#### [Task item]
Both the line with "<$> (collect (alert_message str_of_object thing_id <$> l)).1." and the line with "rewrite (alert_message_is_alert _" in the records below must appear in the output, along with every line between them, exactly and with nothing added.

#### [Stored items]
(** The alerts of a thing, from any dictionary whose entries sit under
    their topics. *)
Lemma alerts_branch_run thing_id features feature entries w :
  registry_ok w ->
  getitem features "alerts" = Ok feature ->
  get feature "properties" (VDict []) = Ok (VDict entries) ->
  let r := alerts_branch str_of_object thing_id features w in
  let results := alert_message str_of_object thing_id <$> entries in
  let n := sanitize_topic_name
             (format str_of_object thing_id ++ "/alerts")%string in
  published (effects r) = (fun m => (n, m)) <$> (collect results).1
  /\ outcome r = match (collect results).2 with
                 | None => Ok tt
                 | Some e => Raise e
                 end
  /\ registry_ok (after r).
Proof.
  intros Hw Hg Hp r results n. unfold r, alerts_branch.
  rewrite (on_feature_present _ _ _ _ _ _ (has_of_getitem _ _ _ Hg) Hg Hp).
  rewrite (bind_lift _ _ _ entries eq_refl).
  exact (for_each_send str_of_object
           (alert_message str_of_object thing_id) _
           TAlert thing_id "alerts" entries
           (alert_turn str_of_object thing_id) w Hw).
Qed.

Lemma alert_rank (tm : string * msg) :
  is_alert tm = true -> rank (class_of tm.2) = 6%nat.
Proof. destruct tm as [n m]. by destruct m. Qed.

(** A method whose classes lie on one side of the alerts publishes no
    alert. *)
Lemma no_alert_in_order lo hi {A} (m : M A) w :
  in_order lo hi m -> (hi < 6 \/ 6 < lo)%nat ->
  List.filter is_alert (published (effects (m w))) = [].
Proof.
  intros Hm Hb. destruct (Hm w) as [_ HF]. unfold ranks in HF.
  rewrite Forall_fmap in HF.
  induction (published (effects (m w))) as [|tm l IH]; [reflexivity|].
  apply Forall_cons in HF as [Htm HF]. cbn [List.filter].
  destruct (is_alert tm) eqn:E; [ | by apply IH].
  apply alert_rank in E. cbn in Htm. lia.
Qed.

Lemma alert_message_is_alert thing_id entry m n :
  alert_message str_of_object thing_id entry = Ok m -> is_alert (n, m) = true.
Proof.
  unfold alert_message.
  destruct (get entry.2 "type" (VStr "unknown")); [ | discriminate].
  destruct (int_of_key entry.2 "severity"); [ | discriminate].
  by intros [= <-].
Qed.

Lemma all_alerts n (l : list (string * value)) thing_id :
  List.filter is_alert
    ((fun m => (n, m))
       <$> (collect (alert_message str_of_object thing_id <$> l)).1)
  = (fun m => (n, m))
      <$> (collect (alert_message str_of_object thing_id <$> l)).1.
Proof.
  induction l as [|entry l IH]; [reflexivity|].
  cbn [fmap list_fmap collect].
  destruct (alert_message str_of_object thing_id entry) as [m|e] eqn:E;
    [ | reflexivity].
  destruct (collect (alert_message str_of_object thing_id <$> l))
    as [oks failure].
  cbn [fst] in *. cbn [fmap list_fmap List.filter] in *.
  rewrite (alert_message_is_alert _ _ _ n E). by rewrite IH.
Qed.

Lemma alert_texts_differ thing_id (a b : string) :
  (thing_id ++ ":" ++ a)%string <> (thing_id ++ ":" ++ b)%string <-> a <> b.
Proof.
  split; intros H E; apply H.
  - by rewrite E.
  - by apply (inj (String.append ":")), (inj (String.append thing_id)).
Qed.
==
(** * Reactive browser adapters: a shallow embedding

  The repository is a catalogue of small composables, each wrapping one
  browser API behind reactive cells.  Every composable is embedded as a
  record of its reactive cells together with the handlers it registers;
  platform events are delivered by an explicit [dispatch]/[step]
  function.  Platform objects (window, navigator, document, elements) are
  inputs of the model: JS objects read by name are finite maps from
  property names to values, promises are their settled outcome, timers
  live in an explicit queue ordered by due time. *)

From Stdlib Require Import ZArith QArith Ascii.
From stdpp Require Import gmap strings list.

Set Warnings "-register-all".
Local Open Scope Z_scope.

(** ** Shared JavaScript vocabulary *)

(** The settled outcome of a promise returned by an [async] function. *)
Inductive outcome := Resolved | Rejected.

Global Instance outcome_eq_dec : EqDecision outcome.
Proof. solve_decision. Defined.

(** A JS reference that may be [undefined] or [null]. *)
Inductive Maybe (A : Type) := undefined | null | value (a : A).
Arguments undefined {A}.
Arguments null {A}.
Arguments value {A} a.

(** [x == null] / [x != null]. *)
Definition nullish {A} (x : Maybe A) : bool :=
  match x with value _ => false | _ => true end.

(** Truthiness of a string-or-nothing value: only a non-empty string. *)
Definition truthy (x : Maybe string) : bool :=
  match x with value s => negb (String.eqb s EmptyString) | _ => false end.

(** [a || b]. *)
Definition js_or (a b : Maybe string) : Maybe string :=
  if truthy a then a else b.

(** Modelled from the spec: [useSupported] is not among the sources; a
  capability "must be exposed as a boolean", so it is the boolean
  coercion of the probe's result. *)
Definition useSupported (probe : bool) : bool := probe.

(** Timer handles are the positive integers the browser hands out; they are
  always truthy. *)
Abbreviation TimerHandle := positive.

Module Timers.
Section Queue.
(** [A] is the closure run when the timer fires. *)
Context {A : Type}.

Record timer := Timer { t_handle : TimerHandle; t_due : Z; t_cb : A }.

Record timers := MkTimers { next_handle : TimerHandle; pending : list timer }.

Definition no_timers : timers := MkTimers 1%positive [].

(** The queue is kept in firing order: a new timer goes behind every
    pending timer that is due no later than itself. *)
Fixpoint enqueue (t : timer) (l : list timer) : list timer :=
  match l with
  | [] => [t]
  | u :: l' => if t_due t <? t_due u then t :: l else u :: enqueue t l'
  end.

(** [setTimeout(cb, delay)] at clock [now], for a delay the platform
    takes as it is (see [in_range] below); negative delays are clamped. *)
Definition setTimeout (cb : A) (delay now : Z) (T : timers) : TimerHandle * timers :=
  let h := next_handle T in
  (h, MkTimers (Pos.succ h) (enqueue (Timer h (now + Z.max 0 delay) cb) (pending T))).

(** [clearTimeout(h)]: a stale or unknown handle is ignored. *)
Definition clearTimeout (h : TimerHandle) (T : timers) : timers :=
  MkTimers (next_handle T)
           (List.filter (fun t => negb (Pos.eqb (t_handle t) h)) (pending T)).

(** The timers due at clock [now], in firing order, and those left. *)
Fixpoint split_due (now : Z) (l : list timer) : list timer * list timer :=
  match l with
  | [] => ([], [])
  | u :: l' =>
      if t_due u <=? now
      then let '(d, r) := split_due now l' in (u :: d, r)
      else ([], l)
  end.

#### [Result of the task]
      <$> (collect (alert_message str_of_object thing_id <$> l)).1.
Proof.
  induction l as [|entry l IH]; [reflexivity|].
  cbn [fmap list_fmap collect].
  destruct (alert_message str_of_object thing_id entry) as [m|e] eqn:E;
    [ | reflexivity].
  destruct (collect (alert_message str_of_object thing_id <$> l))
    as [oks failure].
  cbn [fst] in *. cbn [fmap list_fmap List.filter] in *.
  rewrite (alert_message_is_alert _ _ _ n E). by rewrite IH.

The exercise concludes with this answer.